Collected data entries
=====

Lemma opt_fold_app {A B} (f : B -> A -> option B) b l l' :
  opt_fold f b (l ++ l') = (b' ← opt_fold f b l; opt_fold f b' l').
Proof.
  revert b; induction l as [|a l IH]; intros b; simpl; [done|].
  destruct (f b a); simpl; [apply IH|done].
Qed.

Lemma opt_fold_snoc {A B} (f : B -> A -> option B) b l a b' :
  opt_fold f b l = Some b' -> opt_fold f b (l ++ [a]) = f b' a.
Proof. intros H. rewrite opt_fold_app, H. simpl. by destruct (f b' a). Qed.

Definition any {A} (p : A -> bool) (l : list A) : bool := existsb p l.

Lemma any_false {A} (p : A -> bool) l : any p l = false <-> Forall (fun a => p a = false) l.
Proof.
  unfold any. induction l as [|a l IH]; simpl; [by split|].
  rewrite orb_false_iff, IH, Forall_cons. done.
Qed.

Lemma find_first_Some {A} (p : A -> bool) l a :
  find_first p l = Some a -> a ∈ l /\ p a = true.
Proof.
  unfold find_first. induction l as [|b l IH]; simpl; [done|].
  destruct (p b) eqn:Hb; [intros [= ->]; split; [left|done]|].
  intros []%IH; split; [by right|done].
Qed.

Lemma find_map_Some {A B} (f : A -> option B) l b :
  find_map f l = Some b -> exists a, a ∈ l /\ f a = Some b.
Proof.
  induction l as [|a l IH]; simpl; [done|].
  destruct (f a) eqn:Ha; [intros [= ->]; exists a; split; [left|done]|].
  intros (a' & ? & ?)%IH; exists a'; split; [by right|done].
Qed.

Lemma position_Some {A} (p : A -> bool) l i :
  position p l = Some i ->
  exists a, l !! i = Some a /\ p a = true /\ Forall (fun b => p b = false) (take i l).
Proof.
  revert i; induction l as [|a l IH]; simpl; intros i; [done|].
  destruct (p a) eqn:Ha.
  - intros [= <-]. exists a. simpl. auto.
  - destruct (position p l) as [j|] eqn:Hj; simpl; [|done]. intros [= <-].
    destruct (IH j eq_refl) as (b & ? & ? & ?). exists b. simpl. auto.
Qed.

Lemma position_None {A} (p : A -> bool) l :
  position p l = None <-> Forall (fun a => p a = false) l.
Proof.
  induction l as [|a l IH]; simpl; [by split|].
  destruct (p a) eqn:Ha; rewrite Forall_cons; [naive_solver congruence|].
  rewrite fmap_None, IH. naive_solver.
Qed.

Lemma NoDup_delete {A} i (l : list A) : NoDup l -> NoDup (delete i l).
Proof.
  revert i; induction l as [|a l IH]; intros [|i] H; simpl; try done;
    apply NoDup_cons in H as [Hn Hl]; [done|].
  apply NoDup_cons; split; [|by apply IH].
  intros Hin. apply Hn. apply list_elem_of_In. apply list_elem_of_In in Hin. clear -Hin.
  revert i Hin; induction l as [|b l IHl]; intros [|i]; simpl; try done; naive_solver.
Qed.

(** ** Machine integers

    Unsigned integers are [Z] values kept in range by these operations;
    [+] wraps (the release profile of the workspace does not enable
    overflow checks), [saturating_*] clamps, [as] casts reinterpret. *)

#[local] Open Scope Z_scope.

Definition U32_MOD : Z := 2 ^ 32.
Definition U64_MOD : Z := 2 ^ 64.
Definition U32_MAX : Z := U32_MOD - 1.
Definition U64_MAX : Z := U64_MOD - 1.
Definition I64_MAX : Z := 2 ^ 63 - 1.

Definition wrap32 (z : Z) : Z := z mod U32_MOD.
Definition wrap64 (z : Z) : Z := z mod U64_MOD.
Definition u64_add (a b : Z) : Z := wrap64 (a + b).
Definition u32_add (a b : Z) : Z := wrap32 (a + b).
Definition u64_saturating_add (a b : Z) : Z := Z.min U64_MAX (a + b).
Definition u64_saturating_sub (a b : Z) : Z := Z.max 0 (a - b).
Definition u64_saturating_mul (a b : Z) : Z := Z.min U64_MAX (a * b).
Definition clamp (lo hi z : Z) : Z := Z.min hi (Z.max lo z).
(** [value as i64] for [value : u64]: two's complement. *)
Definition u64_as_i64 (z : Z) : Z := if z <=? I64_MAX then z else z - U64_MOD.
(** [i64::max(0) as u64], [i64::max(1) as u64] *)
Definition i64_max_as_u64 (lo z : Z) : Z := Z.max lo z.
(** [u64::try_from(i64)], [u32::try_from(i64)] *)
Definition u64_try_from (z : Z) : option Z := if 0 <=? z then Some z else None.
Definition u32_try_from (z : Z) : option Z :=
  if (0 <=? z) && (z <=? U32_MAX) then Some z else None.

Definition is_u32 (z : Z) : Prop := 0 <= z < U32_MOD.
Definition is_u64 (z : Z) : Prop := 0 <= z < U64_MOD.
(** An unsigned value that also fits the signed 64-bit column type. *)
Definition is_i63 (z : Z) : Prop := 0 <= z <= I64_MAX.

Lemma u64_add_small a b : 0 <= a -> 0 <= b -> a + b < U64_MOD -> u64_add a b = a + b.
Proof. intros. unfold u64_add, wrap64. apply Z.mod_small. lia. Qed.

Lemma u64_add_range a b : is_u64 (u64_add a b).
Proof. unfold is_u64, u64_add, wrap64. apply Z.mod_pos_bound. done. Qed.

Lemma u64_as_i64_small z : is_i63 z -> u64_as_i64 z = z.
Proof. unfold is_i63, u64_as_i64. intros []. by destruct (Z.leb_spec z I64_MAX); [|lia]. Qed.

Lemma u64_as_i64_large z : I64_MAX < z < U64_MOD -> u64_as_i64 z < 0.
Proof. unfold u64_as_i64. intros []. destruct (Z.leb_spec z I64_MAX); lia. Qed.

(** ** Vectors *)

(** [Vec::dedup_by]: an element like the last one kept is removed. *)
Fixpoint dedup_after {A} (same : A -> A -> bool) (kept : A) (l : list A) : list A :=
  match l with
  | [] => []
  | a :: l => if same a kept then dedup_after same kept l else a :: dedup_after same a l
  end.
Definition dedup_by {A} (same : A -> A -> bool) (l : list A) : list A :=
  match l with [] => [] | a :: l => a :: dedup_after same a l end.

Lemma dedup_after_elem {A} (same : A -> A -> bool) kept l a : a ∈ dedup_after same kept l -> a ∈ l.
Proof.
  revert kept. induction l as [|b l IH]; intros kept; simpl; [done|].
  destruct (same b kept); [intros H; right; by eapply IH|].
  rewrite !elem_of_cons. intros [->|H]; [by left|right; by eapply IH].
Qed.

Lemma dedup_by_elem {A} (same : A -> A -> bool) l a : a ∈ dedup_by same l -> a ∈ l.
Proof.
  destruct l as [|b l]; simpl; [done|]. rewrite !elem_of_cons.
  intros [->|H]; [by left|right; by eapply dedup_after_elem].
Qed.

(** ** Floating point

    [f64] is IEEE-754 binary64, through the reference implementation of the
    Standard Library. *)

Definition f64 : Type := spec_float.
Definition f64_zero : f64 := S754_zero false.
Definition f64_add (a b : f64) : f64 := SFadd 53 1024 a b.
Definition f64_lt (a b : f64) : bool := SFltb a b.
Definition f64_ge (a b : f64) : bool := SFleb b a.

Definition f64_mul (a b : f64) : f64 := SFmul 53 1024 a b.
(** [value as f64] of an unsigned integer: rounded to nearest, ties to even. *)
Definition u64_as_f64 (z : Z) : f64 := binary_normalize 53 1024 z 0 false.
(** [x.floor() as u64]: saturating, [NaN] gives zero. *)
Definition f64_floor_as_u64 (x : f64) : Z :=
  match x with
  | S754_finite false m e => Z.min U64_MAX (Z.shiftl (Zpos m) e)
  | S754_infinity false => U64_MAX
  | _ => 0
  end.

#[export] Instance f64_eq_dec : EqDecision f64.
Proof. solve_decision. Defined.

=====

▶ **DESCRIPTION OF THE TASK**:
State the number of lines above that hold the string "match", with nothing added.

▶ **ANSWER SPACE**:
3